> BRIEF
Please set down exactly the lines of the listing below from the line containing "unfold logged_start at" through the line containing "by apply (proj2 Hl1 j d' Hj Hdj).", both lines included, leaving out all other lines.

> DATA FOR THIS TASK

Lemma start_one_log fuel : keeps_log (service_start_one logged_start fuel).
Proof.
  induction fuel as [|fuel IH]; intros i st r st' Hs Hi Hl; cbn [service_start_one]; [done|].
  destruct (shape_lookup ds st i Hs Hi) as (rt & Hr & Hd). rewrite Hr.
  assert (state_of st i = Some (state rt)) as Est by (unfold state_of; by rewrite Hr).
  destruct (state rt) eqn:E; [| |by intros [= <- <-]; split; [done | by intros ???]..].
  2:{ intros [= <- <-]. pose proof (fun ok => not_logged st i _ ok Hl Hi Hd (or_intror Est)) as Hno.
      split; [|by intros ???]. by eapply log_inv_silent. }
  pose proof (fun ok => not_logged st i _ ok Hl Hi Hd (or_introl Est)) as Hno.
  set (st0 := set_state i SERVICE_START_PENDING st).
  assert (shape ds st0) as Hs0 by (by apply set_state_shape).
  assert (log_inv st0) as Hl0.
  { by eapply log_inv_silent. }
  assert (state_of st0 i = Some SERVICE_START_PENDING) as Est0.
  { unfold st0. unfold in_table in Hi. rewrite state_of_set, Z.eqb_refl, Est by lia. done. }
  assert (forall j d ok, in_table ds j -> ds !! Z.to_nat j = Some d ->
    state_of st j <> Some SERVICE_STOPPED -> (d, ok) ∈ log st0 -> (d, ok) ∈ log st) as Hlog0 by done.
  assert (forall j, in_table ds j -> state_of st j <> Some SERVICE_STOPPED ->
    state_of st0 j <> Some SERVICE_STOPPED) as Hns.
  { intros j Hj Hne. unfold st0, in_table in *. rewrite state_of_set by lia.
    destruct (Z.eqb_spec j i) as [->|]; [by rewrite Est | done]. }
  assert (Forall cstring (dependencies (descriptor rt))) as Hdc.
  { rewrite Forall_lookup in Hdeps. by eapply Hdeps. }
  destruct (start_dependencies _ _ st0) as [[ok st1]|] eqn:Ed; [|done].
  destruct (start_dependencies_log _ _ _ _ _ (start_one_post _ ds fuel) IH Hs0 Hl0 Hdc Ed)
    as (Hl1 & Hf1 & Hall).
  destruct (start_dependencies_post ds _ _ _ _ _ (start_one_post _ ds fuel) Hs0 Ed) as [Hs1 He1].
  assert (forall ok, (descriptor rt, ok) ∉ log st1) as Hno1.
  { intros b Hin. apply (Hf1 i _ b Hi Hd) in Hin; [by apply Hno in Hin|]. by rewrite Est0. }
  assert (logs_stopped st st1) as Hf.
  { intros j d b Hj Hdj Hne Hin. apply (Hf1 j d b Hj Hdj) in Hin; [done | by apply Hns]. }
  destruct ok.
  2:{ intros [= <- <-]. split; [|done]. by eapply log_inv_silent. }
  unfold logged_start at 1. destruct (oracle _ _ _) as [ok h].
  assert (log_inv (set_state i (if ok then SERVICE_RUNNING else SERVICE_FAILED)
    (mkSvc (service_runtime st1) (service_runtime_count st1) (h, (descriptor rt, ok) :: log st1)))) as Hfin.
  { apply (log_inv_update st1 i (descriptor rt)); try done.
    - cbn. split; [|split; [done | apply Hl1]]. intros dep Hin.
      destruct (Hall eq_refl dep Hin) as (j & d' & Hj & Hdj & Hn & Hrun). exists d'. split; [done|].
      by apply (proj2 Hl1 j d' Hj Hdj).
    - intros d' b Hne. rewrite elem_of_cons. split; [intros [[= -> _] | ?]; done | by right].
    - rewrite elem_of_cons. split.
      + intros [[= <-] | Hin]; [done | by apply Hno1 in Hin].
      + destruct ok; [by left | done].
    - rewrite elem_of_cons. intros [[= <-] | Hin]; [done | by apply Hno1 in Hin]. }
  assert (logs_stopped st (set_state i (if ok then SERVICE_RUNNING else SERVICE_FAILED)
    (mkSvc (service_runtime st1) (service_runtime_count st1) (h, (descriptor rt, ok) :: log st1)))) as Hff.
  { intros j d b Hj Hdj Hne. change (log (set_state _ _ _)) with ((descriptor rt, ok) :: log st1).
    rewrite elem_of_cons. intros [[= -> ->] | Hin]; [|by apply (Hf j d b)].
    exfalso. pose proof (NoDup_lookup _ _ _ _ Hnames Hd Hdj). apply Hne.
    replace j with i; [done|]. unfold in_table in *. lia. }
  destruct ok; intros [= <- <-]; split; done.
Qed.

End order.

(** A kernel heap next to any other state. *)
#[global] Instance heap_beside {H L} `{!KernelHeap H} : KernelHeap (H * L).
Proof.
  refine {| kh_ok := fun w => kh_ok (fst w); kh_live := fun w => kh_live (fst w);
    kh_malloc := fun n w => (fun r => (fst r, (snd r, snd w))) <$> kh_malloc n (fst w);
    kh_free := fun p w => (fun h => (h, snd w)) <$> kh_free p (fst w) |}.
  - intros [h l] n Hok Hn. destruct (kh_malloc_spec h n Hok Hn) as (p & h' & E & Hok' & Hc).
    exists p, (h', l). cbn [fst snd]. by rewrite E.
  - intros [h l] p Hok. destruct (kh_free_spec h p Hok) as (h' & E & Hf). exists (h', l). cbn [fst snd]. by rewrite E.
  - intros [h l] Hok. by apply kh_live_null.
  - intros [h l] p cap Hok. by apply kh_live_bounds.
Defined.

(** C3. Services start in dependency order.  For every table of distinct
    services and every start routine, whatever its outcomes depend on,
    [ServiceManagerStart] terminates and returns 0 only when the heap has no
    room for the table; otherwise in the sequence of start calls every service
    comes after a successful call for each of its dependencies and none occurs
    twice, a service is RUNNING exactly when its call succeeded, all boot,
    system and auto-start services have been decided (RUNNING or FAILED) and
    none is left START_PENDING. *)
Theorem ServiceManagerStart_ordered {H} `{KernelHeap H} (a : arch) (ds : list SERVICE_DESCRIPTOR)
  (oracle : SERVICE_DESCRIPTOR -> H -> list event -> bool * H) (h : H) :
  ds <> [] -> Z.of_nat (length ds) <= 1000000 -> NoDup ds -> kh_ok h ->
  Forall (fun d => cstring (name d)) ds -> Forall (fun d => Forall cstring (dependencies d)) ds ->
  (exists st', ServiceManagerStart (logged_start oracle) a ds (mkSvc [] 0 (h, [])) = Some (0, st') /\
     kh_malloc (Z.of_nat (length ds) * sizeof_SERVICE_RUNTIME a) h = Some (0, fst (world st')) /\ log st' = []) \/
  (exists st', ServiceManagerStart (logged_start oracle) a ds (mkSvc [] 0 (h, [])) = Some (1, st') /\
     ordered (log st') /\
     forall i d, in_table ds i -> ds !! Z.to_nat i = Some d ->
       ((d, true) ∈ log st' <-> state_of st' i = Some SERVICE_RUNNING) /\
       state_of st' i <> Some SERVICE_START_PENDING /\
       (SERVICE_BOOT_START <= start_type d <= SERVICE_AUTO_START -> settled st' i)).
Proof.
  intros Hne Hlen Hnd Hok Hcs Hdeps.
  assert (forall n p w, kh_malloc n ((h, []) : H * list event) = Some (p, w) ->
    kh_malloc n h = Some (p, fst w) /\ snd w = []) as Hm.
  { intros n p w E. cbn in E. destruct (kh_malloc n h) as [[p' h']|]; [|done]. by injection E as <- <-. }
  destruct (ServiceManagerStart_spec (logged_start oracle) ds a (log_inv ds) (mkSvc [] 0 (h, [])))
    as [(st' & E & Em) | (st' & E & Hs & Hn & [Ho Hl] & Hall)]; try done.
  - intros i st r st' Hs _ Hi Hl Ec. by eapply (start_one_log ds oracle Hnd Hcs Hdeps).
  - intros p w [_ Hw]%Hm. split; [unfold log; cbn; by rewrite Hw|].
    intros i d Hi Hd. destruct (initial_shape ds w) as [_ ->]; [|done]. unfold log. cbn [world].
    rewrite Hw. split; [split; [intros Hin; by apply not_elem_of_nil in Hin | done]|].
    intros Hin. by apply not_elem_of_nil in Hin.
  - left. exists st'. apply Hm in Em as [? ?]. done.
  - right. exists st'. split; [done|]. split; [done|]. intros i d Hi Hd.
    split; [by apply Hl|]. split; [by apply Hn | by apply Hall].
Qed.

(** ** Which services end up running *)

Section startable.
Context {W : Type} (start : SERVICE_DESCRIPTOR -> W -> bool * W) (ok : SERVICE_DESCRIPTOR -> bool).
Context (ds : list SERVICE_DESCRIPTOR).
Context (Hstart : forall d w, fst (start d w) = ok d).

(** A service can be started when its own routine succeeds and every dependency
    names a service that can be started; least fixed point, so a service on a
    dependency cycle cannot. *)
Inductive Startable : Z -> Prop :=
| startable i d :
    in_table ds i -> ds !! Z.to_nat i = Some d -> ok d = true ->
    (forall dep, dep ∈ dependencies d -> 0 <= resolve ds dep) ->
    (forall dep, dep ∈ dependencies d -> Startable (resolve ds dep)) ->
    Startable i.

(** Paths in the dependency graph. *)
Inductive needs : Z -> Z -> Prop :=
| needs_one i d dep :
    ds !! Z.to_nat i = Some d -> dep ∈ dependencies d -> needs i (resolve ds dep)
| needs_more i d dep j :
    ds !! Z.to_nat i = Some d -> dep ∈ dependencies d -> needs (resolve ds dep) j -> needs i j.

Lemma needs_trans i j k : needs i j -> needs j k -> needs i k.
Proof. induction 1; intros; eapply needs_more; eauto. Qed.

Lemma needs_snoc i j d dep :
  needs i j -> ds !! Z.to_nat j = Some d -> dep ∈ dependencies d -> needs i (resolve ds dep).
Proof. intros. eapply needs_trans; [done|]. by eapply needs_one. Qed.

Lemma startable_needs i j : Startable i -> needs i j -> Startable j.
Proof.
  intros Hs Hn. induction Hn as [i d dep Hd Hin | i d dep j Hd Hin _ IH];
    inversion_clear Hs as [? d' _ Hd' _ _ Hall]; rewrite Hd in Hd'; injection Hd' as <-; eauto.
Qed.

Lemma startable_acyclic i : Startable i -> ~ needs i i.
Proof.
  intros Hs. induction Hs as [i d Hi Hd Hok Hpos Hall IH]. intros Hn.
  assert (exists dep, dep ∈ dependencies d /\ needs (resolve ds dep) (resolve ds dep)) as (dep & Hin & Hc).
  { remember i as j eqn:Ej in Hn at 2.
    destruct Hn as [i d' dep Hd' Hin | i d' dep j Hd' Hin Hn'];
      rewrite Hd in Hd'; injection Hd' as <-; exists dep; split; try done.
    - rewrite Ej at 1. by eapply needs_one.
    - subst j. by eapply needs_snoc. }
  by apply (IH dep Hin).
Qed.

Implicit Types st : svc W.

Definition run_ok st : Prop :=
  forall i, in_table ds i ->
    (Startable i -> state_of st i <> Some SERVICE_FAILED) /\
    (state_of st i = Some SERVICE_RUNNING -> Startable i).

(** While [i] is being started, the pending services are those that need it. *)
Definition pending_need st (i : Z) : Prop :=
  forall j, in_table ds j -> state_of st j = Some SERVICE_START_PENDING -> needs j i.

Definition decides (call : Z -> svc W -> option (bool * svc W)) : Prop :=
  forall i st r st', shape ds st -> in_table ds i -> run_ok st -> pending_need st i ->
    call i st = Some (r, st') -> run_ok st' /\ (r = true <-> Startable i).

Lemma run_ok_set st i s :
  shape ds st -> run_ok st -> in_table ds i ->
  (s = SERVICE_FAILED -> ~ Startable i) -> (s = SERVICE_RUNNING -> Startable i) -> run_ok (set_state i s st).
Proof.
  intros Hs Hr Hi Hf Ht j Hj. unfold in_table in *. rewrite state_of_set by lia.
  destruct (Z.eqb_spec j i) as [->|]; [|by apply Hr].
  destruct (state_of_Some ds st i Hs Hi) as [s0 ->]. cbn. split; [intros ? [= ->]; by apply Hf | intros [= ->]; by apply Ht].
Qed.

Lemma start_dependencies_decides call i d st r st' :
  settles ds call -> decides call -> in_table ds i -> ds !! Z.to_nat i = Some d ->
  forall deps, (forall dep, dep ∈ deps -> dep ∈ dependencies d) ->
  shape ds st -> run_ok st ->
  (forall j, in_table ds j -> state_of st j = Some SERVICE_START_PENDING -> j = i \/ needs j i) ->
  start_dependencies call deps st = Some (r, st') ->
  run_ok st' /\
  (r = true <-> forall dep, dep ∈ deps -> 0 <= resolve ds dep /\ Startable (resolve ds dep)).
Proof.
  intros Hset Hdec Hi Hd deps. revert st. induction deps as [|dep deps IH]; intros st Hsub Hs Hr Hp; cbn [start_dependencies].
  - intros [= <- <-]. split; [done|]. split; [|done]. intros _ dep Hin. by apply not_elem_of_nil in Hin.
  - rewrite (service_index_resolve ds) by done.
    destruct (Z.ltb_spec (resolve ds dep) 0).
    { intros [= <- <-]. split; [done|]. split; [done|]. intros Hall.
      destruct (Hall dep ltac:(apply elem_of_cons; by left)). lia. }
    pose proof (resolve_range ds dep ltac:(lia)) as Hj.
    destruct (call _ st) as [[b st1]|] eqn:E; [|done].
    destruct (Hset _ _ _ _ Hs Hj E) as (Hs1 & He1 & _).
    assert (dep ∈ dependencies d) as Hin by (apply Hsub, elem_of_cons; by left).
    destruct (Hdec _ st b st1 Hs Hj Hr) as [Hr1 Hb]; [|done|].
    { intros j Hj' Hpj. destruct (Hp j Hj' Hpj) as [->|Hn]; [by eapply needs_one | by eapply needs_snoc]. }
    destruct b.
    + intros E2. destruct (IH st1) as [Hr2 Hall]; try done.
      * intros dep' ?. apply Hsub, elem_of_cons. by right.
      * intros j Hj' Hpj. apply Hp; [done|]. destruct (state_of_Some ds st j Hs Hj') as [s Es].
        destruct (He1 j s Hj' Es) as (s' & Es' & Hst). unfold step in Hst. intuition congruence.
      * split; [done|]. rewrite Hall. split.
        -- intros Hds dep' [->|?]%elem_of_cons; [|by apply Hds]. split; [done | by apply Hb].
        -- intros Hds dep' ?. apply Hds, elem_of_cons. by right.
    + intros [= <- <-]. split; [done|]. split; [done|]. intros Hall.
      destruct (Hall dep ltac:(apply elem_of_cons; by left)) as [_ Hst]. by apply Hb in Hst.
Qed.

...

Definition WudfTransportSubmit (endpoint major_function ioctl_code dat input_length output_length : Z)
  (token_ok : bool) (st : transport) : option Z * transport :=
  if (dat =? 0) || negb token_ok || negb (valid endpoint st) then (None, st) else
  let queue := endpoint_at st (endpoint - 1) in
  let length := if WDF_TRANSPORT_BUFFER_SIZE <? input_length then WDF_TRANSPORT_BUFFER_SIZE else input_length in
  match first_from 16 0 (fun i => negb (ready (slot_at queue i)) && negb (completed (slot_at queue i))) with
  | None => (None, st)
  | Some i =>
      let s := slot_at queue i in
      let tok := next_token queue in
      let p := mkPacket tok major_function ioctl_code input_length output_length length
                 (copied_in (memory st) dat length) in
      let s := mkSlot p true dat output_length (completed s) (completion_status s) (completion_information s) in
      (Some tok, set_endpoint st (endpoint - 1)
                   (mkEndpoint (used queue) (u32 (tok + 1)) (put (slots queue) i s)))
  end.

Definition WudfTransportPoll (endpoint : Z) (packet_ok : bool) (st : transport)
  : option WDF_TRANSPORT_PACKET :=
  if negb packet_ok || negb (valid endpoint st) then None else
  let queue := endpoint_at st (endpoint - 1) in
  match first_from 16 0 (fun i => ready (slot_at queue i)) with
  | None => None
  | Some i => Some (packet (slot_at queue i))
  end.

* * *

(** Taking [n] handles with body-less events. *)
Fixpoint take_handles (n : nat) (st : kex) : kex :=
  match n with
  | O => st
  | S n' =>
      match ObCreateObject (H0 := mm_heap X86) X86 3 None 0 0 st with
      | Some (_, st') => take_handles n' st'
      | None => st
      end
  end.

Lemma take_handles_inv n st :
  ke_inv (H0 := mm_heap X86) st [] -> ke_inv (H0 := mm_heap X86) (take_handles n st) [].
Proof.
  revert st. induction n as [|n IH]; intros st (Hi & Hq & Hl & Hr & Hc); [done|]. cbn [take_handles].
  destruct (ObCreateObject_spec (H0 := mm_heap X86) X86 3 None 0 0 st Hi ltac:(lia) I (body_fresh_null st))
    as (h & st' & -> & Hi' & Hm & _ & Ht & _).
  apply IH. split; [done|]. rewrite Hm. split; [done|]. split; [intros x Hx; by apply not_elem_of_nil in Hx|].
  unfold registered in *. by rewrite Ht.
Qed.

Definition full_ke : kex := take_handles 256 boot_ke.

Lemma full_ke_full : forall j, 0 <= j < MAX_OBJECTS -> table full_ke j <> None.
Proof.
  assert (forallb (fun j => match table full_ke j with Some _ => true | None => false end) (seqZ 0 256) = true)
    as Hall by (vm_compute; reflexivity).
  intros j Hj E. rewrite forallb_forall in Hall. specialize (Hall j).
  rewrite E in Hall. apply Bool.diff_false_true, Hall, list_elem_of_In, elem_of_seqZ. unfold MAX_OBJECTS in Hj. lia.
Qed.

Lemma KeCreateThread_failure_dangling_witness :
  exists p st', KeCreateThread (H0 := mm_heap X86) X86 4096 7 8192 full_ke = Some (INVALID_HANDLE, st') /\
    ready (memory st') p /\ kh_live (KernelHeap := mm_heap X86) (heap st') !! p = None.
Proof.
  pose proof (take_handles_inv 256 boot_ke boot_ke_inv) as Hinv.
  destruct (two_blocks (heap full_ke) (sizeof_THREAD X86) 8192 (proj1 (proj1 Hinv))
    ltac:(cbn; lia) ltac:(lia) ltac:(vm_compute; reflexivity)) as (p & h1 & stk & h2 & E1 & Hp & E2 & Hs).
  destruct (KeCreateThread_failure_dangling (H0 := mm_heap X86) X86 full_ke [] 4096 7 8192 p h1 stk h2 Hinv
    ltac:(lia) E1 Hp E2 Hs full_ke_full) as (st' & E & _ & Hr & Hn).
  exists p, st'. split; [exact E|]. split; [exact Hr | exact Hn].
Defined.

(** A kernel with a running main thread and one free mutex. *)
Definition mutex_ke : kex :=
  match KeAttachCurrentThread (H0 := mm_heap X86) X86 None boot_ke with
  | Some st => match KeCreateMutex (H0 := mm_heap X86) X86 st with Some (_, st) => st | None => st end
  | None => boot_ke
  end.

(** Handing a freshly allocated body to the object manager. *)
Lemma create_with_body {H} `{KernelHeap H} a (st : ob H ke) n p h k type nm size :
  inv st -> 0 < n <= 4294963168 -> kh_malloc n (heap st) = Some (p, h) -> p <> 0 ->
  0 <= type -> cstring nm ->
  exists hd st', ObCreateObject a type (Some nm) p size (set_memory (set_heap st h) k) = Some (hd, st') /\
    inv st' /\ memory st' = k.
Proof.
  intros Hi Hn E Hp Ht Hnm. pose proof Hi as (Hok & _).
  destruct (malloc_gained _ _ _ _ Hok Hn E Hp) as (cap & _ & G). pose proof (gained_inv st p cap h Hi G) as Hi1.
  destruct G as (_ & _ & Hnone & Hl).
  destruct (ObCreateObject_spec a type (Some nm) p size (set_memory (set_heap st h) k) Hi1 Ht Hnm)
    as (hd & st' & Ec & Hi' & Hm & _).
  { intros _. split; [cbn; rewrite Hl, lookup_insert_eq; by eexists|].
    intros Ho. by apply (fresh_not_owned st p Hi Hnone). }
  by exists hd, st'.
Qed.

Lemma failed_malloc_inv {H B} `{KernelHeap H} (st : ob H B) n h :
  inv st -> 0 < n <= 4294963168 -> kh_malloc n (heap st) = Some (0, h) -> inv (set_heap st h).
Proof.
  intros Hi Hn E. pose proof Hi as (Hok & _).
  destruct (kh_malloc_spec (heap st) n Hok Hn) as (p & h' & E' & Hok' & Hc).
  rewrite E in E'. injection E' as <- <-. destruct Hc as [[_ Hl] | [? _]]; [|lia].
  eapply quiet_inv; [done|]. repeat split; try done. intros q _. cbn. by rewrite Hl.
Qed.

> TASK OUTPUT
  unfold logged_start at 1. destruct (oracle _ _ _) as [ok h].
  assert (log_inv (set_state i (if ok then SERVICE_RUNNING else SERVICE_FAILED)
    (mkSvc (service_runtime st1) (service_runtime_count st1) (h, (descriptor rt, ok) :: log st1)))) as Hfin.
  { apply (log_inv_update st1 i (descriptor rt)); try done.
    - cbn. split; [|split; [done | apply Hl1]]. intros dep Hin.
      destruct (Hall eq_refl dep Hin) as (j & d' & Hj & Hdj & Hn & Hrun). exists d'. split; [done|].
      by apply (proj2 Hl1 j d' Hj Hdj).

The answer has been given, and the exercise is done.